#### TASK ITEM
Scan the data for "string" and copy each matching line.

(Entries taken from a collection)
(** The instances of a constructed constraint are indexed by the indices
    that the rule did not skip, in the order of the index set. *)
Lemma Constraint_indices rule (p : I -> bool) (index : list I) cs :
  Constraint index rule = Ok cs ->
  (forall k, In k index -> (rule k = Ok Skip <-> p k = false)) ->
  map fst cs = List.filter p index.
Proof.
  revert cs. induction index as [| k index IH]; simpl; intros cs H Hp.
  - injection H as <-. reflexivity.
  - inv_bind H as r Hr. destruct r as [| b | rel].
    + rewrite (proj1 (Hp k (or_introl eq_refl)) Hr). apply IH; auto.
    + discriminate.
    + inv_bind H as cs' Hcs. injection H as <-.
      destruct (p k) eqn:E.
      * simpl. f_equal. apply IH; auto.
      * apply (Hp k (or_introl eq_refl)) in E. congruence.
  Qed.

(** The construction raises a model-definition error only where the rule
    returns a Python bool or raises that error itself. *)
Lemma Constraint_definition_error rule (index : list I) :
  Constraint index rule = Raise ModelDefinitionError ->
  exists k, In k index /\
    ((exists b, rule k = Ok (PyBool b)) \/ rule k = Raise ModelDefinitionError).
Proof.
  induction index as [| k index IH]; simpl; [discriminate |].
  destruct (rule k) as [[| b | rel] | e] eqn:Hr; simpl.
  - intros H. destruct (IH H) as (k' & Hin & Hk'). eauto.
  - intros _. exists k. eauto.
  - destruct (Constraint index rule) as [cs | e] eqn:Hc; simpl;
      [discriminate |].
    intros [= ->]. destruct (IH eq_refl) as (k' & Hin & Hk'). eauto.
  - intros [= ->]. exists k. auto.
Qed.
End ConstraintShape.

Lemma eval_terms_table (look : string -> option Q) (x : assignment string)
    (l : list string) (ts : list (term string)) :
  Forall2 (fun i t => exists q, look i = Some q /\ t = (q, i)) l ts ->
  eval_terms x ts =
    sum_over (fun i => match look i with Some q => q * x i | None => 0 end) l.
Proof.
  induction 1 as [| i t l ts (q & Hq & ->) _ IH]; simpl; [reflexivity |].
  rewrite Hq, IH. reflexivity.
Qed.

Lemma Forall2_In_left {A B} (R : A -> B -> Prop) (l : list A) (k : list B) a :
  Forall2 R l k -> In a l -> exists b, In b k /\ R a b.
Proof.
  induction 1 as [| a' b l k Hab _ IH]; simpl; [contradiction |].
  intros [-> | Ha]; [eauto |]. destruct (IH Ha) as (b' & Hb' & HR). eauto.
Qed.

(** The generator [p[i] * x[i] for i in l] over a parameter without
    default yields one term per element, and needs a value for each. *)
Lemma for_each_term (decl : Param Q) (look : string -> option Q)
    (l : list string) (ts : list (term string)) :
  default_value decl = None ->
  for_each (fun i => q ← param_value decl (look i); Ok (q, i)) l = Ok ts ->
  Forall2 (fun i t => exists q, look i = Some q /\ t = (q, i)) l ts.
Proof.
  intros Hd H. apply for_each_Ok in H.
  eapply Forall2_impl; [exact H |]. simpl. intros i t Hi.
  unfold param_value in Hi. rewrite Hd in Hi.
  destruct (look i) as [q |]; simpl in Hi; [| discriminate].
  injection Hi as <-. eauto.
Qed.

#### RESPONSE BOX
Lemma eval_terms_table (look : string -> option Q) (x : assignment string)
    (l : list string) (ts : list (term string)) :
Lemma for_each_term (decl : Param Q) (look : string -> option Q)
    (l : list string) (ts : list (term string)) :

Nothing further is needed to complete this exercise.